Brief:
Look below for the lines from the one with "(memlimit (m_coder m))))" to the one with "otherwise [LZMA_STREAM_END] for", and copy exactly those lines, both ends included.

[Stored dataset items]
◇ ◇ ◇ ◇

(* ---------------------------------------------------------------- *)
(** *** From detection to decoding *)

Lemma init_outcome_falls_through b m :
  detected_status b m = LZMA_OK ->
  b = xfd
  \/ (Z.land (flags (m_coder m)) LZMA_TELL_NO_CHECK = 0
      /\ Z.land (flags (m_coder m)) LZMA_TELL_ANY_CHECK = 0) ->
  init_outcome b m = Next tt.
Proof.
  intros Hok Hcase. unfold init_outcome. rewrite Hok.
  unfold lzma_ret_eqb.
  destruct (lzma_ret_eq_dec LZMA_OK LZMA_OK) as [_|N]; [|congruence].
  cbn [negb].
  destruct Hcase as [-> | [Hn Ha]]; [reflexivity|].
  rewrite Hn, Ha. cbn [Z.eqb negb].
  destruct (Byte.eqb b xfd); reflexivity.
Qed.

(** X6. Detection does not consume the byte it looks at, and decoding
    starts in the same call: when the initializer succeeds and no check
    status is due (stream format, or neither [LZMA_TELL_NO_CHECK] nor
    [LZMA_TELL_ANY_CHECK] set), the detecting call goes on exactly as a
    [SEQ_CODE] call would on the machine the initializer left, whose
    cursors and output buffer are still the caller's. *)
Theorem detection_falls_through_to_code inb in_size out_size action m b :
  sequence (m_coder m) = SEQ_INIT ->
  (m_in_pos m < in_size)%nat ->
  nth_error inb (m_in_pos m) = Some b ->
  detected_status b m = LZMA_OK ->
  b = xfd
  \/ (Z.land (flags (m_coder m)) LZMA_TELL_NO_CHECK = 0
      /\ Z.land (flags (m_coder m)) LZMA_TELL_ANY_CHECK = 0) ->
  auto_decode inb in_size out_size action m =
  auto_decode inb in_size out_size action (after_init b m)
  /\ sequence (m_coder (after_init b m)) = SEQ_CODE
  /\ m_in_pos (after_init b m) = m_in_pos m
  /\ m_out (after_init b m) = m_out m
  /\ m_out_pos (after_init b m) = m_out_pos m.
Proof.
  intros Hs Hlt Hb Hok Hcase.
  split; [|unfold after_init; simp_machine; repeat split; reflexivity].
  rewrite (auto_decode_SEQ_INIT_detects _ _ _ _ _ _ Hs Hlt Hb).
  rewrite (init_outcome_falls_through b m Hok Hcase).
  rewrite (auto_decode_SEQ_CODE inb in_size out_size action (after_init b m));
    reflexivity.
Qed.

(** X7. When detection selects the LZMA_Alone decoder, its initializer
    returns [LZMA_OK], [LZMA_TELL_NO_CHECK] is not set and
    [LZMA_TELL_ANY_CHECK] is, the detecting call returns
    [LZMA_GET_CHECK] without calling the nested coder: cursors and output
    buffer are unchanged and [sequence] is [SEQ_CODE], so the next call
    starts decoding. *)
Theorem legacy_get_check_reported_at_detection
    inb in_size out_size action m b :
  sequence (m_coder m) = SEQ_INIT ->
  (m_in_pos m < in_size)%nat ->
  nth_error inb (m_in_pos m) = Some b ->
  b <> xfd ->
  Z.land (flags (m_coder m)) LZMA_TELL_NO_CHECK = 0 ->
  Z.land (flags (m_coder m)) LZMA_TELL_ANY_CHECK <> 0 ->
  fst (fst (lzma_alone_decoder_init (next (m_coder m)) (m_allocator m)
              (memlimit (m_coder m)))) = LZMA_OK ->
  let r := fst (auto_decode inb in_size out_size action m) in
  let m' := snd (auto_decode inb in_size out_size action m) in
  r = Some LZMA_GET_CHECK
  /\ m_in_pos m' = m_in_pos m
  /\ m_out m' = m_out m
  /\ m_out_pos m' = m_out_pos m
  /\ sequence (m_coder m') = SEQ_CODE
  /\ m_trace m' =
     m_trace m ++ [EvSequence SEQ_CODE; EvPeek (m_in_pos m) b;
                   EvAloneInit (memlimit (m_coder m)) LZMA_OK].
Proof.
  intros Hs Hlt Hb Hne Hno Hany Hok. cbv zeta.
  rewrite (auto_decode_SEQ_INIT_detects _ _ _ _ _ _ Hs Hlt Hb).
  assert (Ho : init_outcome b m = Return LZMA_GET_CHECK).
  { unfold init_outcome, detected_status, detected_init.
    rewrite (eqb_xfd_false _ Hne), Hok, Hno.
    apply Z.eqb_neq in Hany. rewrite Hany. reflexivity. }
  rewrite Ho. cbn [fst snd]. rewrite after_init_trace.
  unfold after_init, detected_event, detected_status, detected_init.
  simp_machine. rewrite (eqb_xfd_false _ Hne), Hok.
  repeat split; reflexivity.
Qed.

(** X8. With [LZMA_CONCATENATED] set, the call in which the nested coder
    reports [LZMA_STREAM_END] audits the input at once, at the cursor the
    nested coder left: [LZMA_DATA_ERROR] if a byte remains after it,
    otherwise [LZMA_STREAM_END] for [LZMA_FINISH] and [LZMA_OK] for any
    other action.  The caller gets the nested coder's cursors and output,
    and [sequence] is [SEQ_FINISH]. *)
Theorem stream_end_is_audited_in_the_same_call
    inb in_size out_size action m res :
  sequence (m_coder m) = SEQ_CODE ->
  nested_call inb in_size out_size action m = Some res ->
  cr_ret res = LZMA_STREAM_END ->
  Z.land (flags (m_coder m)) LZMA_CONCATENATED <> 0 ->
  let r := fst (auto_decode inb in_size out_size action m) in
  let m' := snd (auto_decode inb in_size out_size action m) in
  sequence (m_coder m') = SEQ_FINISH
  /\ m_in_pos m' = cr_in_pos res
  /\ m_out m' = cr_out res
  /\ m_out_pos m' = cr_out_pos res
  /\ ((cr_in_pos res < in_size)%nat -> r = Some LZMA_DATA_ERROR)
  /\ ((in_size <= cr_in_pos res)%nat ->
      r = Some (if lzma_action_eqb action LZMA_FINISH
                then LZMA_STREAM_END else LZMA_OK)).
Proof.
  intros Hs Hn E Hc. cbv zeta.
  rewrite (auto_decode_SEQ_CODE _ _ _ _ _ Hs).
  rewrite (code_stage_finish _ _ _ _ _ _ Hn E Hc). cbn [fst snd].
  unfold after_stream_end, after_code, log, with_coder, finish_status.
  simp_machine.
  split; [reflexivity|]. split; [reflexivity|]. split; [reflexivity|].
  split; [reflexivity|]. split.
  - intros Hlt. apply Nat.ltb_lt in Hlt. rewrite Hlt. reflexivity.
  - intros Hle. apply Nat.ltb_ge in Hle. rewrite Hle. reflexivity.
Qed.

◇ ◇ ◇ ◇

Task answer:
              (memlimit (m_coder m)))) = LZMA_OK ->
  let r := fst (auto_decode inb in_size out_size action m) in
  let m' := snd (auto_decode inb in_size out_size action m) in
  r = Some LZMA_GET_CHECK
  /\ m_in_pos m' = m_in_pos m
  /\ m_out m' = m_out m
  /\ m_out_pos m' = m_out_pos m
  /\ sequence (m_coder m') = SEQ_CODE
  /\ m_trace m' =
     m_trace m ++ [EvSequence SEQ_CODE; EvPeek (m_in_pos m) b;
                   EvAloneInit (memlimit (m_coder m)) LZMA_OK].
Proof.
  intros Hs Hlt Hb Hne Hno Hany Hok. cbv zeta.
  rewrite (auto_decode_SEQ_INIT_detects _ _ _ _ _ _ Hs Hlt Hb).
  assert (Ho : init_outcome b m = Return LZMA_GET_CHECK).
  { unfold init_outcome, detected_status, detected_init.
    rewrite (eqb_xfd_false _ Hne), Hok, Hno.
    apply Z.eqb_neq in Hany. rewrite Hany. reflexivity. }
  rewrite Ho. cbn [fst snd]. rewrite after_init_trace.
  unfold after_init, detected_event, detected_status, detected_init.
  simp_machine. rewrite (eqb_xfd_false _ Hne), Hok.
  repeat split; reflexivity.
Qed.

(** X8. With [LZMA_CONCATENATED] set, the call in which the nested coder
    reports [LZMA_STREAM_END] audits the input at once, at the cursor the
    nested coder left: [LZMA_DATA_ERROR] if a byte remains after it,
    otherwise [LZMA_STREAM_END] for [LZMA_FINISH] and [LZMA_OK] for any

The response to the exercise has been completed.